**GOAL OF THE EXERCISE**
Transcribe exactly the span of lines that begins the records and ends with the line holding "one a fresh", both boundary lines included.

**THE DATA**

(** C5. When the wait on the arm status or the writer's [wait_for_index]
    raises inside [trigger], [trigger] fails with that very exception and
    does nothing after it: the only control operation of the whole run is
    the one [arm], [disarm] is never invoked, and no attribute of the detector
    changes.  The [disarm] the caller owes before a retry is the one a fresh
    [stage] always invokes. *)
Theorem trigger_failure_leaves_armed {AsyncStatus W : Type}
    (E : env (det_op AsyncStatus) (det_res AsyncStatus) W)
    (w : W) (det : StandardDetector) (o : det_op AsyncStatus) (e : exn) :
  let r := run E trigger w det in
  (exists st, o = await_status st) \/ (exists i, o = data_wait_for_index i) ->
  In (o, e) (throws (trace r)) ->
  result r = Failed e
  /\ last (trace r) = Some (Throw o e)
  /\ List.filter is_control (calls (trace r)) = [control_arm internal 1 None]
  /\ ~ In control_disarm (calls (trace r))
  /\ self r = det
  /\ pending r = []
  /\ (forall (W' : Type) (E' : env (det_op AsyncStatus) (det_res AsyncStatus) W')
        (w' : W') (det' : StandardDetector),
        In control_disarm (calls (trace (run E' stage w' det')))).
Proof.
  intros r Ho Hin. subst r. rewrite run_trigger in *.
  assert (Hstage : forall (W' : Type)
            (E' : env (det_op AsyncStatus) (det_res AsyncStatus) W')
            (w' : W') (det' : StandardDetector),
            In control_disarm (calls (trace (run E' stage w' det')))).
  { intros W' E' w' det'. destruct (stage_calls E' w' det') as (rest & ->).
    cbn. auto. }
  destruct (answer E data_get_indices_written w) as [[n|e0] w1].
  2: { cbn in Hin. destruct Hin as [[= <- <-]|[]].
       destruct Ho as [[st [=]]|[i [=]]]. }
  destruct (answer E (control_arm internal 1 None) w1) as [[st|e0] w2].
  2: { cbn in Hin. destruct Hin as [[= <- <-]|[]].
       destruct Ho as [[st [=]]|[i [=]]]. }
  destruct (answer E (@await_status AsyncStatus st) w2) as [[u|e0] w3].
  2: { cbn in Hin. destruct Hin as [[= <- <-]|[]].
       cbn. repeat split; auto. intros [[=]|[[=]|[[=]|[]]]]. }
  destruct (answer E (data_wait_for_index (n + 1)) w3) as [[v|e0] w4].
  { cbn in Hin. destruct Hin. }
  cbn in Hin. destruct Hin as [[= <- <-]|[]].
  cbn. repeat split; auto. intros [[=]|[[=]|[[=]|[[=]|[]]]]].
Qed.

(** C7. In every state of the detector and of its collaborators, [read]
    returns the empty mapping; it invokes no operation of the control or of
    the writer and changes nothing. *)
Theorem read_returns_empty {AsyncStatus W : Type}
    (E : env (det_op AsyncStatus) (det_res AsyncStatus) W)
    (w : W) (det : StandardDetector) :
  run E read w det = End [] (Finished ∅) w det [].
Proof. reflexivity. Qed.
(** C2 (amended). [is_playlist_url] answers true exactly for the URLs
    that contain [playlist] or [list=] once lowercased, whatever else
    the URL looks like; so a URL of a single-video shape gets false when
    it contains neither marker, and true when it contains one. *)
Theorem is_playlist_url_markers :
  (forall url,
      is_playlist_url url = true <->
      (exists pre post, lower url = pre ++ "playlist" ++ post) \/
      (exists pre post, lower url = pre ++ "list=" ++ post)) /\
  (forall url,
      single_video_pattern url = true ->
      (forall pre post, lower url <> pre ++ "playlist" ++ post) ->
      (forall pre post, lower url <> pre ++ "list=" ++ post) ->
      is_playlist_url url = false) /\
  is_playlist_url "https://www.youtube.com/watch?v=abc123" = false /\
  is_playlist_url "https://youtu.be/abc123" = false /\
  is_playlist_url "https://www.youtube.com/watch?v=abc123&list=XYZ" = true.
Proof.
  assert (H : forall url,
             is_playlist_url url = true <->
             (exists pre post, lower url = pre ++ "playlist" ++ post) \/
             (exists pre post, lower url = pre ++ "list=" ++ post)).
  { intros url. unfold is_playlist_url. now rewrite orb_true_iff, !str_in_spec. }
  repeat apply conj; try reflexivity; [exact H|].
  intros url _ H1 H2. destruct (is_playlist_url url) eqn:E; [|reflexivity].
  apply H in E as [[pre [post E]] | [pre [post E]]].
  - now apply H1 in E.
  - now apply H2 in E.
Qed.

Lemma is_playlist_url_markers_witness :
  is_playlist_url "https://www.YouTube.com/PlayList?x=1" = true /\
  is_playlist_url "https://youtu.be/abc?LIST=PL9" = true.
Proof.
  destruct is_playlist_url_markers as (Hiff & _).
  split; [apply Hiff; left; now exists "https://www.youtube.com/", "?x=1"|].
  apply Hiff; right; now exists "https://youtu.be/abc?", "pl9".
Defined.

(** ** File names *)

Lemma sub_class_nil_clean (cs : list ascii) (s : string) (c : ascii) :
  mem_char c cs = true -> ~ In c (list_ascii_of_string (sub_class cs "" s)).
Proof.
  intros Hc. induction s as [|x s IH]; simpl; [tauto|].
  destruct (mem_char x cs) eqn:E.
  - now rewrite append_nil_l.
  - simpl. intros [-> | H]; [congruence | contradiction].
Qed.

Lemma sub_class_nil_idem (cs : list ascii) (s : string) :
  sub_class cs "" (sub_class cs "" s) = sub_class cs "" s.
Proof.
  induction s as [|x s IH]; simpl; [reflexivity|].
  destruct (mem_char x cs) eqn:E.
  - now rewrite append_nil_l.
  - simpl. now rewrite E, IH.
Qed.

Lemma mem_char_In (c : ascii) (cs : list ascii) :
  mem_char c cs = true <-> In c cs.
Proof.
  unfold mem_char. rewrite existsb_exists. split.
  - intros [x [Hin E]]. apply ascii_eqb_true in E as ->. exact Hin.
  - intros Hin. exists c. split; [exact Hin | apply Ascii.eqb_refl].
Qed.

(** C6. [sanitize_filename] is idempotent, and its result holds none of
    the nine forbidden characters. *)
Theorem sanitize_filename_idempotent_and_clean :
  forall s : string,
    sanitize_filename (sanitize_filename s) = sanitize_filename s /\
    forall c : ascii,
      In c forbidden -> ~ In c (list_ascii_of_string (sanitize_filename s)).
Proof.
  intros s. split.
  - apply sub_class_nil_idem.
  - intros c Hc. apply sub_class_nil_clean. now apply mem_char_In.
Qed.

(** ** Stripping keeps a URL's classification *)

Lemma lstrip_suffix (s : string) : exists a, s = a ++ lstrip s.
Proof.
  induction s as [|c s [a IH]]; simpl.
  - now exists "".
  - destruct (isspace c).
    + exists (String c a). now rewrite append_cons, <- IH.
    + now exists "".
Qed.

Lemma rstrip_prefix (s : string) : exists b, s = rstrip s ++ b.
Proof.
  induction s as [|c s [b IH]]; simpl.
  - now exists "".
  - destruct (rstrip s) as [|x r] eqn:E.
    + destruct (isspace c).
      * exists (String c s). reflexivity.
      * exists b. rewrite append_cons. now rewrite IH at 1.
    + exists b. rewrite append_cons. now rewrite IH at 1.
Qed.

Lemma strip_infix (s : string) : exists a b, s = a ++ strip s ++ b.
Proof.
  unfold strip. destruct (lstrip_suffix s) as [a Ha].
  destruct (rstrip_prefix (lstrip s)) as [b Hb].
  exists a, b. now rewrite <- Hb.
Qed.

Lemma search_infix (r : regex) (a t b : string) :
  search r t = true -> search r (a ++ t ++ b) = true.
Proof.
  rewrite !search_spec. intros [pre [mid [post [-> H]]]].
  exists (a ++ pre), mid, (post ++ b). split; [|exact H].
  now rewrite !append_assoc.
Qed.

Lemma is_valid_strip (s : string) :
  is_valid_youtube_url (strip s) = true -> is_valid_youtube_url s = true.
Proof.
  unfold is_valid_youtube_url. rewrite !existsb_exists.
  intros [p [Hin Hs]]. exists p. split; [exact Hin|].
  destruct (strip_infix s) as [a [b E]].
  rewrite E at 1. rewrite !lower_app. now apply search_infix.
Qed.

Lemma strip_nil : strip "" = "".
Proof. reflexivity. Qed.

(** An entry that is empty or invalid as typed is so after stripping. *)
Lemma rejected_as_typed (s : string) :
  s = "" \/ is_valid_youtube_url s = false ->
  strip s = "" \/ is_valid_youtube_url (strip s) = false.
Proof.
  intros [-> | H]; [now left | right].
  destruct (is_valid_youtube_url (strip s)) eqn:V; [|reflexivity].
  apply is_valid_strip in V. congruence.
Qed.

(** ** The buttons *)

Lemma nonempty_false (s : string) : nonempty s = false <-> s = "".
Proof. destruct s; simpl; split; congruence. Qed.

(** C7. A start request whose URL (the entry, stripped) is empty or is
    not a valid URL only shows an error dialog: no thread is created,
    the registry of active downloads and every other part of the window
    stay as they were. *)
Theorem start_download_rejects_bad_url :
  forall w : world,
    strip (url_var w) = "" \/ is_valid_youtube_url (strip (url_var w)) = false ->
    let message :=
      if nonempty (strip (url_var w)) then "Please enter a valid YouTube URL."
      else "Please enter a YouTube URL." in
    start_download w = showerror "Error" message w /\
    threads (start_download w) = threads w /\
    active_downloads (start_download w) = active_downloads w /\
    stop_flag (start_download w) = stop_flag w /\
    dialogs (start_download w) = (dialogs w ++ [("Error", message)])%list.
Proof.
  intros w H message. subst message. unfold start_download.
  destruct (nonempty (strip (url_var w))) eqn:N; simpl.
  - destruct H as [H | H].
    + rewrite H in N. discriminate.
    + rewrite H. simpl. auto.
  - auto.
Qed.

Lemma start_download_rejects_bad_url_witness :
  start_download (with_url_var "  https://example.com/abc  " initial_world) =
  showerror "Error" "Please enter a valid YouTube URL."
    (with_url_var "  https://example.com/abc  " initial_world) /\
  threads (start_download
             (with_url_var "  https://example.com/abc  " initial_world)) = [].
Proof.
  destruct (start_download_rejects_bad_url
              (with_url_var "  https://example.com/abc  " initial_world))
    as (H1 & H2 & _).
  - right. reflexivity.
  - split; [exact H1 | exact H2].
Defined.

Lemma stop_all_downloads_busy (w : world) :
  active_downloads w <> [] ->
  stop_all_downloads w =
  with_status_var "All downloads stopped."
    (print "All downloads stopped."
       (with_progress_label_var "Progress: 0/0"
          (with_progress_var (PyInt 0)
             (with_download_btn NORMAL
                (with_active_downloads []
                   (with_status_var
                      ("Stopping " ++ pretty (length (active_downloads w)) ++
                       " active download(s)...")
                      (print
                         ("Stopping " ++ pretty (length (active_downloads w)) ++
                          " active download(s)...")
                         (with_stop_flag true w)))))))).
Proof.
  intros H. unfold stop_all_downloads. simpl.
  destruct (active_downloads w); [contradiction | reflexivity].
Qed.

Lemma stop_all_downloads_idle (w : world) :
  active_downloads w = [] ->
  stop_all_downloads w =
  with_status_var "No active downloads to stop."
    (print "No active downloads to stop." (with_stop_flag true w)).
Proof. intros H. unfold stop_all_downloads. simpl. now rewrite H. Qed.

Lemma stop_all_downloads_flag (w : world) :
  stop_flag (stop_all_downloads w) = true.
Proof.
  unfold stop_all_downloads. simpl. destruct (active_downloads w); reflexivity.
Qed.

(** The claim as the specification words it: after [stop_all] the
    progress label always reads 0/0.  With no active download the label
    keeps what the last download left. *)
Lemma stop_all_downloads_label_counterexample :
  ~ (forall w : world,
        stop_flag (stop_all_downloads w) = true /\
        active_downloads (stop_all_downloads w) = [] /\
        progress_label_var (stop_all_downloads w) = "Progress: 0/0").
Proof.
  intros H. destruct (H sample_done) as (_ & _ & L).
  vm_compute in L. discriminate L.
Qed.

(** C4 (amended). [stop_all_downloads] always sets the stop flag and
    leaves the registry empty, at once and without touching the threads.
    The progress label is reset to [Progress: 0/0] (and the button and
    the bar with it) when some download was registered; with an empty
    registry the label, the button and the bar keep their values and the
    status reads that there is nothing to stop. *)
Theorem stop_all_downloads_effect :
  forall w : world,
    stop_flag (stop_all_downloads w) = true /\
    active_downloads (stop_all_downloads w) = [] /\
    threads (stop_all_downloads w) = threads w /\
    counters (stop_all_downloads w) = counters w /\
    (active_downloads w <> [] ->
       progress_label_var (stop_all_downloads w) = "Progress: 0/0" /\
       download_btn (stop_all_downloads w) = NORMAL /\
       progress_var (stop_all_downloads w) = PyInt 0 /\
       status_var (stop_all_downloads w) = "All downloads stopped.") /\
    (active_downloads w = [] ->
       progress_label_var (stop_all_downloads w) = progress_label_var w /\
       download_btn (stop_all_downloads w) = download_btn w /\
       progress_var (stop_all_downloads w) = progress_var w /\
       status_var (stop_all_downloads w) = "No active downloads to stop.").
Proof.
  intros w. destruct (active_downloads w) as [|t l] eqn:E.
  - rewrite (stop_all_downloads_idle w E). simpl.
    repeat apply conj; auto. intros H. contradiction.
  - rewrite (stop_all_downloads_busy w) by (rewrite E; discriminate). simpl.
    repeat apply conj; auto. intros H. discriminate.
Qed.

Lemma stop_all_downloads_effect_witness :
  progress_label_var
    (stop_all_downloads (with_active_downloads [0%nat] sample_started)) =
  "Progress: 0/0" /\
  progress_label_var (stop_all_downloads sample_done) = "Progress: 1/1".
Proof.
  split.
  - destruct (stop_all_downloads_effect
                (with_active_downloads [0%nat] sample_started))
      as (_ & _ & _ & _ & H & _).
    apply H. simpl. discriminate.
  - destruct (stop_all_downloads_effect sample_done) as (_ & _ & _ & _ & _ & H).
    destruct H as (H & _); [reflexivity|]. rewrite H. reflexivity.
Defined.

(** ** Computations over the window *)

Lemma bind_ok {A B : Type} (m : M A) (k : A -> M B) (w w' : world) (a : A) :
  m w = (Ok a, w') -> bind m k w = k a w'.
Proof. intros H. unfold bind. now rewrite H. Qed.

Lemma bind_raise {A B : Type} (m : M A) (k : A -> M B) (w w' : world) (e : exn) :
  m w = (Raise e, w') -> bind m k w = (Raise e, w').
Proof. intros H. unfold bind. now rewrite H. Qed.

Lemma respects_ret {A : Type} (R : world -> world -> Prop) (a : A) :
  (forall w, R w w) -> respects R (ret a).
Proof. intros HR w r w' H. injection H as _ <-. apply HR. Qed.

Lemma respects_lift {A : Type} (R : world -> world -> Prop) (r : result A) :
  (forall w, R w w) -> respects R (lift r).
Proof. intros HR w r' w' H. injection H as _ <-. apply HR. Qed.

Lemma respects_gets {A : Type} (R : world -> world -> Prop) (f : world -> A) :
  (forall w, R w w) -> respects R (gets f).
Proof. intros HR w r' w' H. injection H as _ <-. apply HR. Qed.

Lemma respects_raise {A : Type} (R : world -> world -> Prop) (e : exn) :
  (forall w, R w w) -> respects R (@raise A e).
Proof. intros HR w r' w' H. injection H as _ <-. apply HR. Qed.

**EXERCISE SOLUTION**
(** C5. When the wait on the arm status or the writer's [wait_for_index]
    raises inside [trigger], [trigger] fails with that very exception and
    does nothing after it: the only control operation of the whole run is
    the one [arm], [disarm] is never invoked, and no attribute of the detector
    changes.  The [disarm] the caller owes before a retry is the one a fresh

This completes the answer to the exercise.